(Beginning of INPUT FOR THIS TASK)

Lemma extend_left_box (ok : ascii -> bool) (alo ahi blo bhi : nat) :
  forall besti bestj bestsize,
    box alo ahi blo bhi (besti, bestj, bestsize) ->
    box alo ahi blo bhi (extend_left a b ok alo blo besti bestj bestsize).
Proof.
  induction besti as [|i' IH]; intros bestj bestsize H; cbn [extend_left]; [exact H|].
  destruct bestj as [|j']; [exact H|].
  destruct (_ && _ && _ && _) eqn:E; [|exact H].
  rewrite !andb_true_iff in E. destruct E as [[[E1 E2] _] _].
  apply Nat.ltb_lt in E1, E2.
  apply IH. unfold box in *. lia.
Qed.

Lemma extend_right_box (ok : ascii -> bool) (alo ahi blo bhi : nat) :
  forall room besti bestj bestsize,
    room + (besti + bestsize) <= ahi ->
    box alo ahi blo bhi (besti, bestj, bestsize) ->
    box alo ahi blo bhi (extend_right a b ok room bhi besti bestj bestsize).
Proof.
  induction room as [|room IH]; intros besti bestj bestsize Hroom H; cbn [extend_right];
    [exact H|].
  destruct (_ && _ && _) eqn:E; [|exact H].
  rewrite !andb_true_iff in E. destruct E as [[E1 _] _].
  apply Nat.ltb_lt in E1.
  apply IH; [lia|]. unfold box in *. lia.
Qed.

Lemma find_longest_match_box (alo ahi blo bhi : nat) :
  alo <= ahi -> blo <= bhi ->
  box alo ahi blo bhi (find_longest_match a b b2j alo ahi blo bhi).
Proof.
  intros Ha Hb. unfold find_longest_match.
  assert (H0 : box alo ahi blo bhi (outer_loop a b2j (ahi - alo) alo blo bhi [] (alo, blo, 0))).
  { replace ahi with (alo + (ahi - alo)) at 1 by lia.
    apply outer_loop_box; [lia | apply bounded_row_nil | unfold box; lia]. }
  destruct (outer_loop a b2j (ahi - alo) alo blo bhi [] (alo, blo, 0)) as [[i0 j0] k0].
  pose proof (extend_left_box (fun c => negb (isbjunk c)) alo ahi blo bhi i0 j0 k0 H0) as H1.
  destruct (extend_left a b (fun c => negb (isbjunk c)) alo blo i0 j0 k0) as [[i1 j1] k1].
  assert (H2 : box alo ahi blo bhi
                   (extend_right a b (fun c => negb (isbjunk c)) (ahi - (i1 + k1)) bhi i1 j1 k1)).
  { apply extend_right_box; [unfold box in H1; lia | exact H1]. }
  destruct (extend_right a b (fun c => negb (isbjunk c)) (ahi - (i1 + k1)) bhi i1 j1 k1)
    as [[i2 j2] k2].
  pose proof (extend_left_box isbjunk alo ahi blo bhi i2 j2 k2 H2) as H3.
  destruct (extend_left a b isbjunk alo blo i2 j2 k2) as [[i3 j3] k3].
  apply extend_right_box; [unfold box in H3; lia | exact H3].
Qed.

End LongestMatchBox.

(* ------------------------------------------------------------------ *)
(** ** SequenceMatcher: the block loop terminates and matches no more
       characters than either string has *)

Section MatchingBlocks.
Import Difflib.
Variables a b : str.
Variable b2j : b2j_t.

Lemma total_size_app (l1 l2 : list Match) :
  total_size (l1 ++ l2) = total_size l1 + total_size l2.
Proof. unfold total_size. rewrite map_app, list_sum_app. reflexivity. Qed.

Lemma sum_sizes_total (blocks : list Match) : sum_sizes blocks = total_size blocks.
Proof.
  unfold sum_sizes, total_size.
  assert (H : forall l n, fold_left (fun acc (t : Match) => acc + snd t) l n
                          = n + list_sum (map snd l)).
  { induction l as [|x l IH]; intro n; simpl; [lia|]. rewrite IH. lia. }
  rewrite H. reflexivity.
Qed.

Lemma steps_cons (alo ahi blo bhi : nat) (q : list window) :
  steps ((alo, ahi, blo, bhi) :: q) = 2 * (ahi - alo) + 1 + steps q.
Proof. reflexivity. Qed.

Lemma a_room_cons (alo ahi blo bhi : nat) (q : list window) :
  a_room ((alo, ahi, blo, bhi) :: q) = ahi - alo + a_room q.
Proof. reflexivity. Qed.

(End of INPUT FOR THIS TASK)

WHAT YOU NEED TO DO |
For the word "intros", find all matching lines in the entries above and copy them out.

RESPONSE BELOW |
  induction besti as [|i' IH]; intros bestj bestsize H; cbn [extend_left]; [exact H|].
  induction room as [|room IH]; intros besti bestj bestsize Hroom H; cbn [extend_right];
  intros Ha Hb. unfold find_longest_match.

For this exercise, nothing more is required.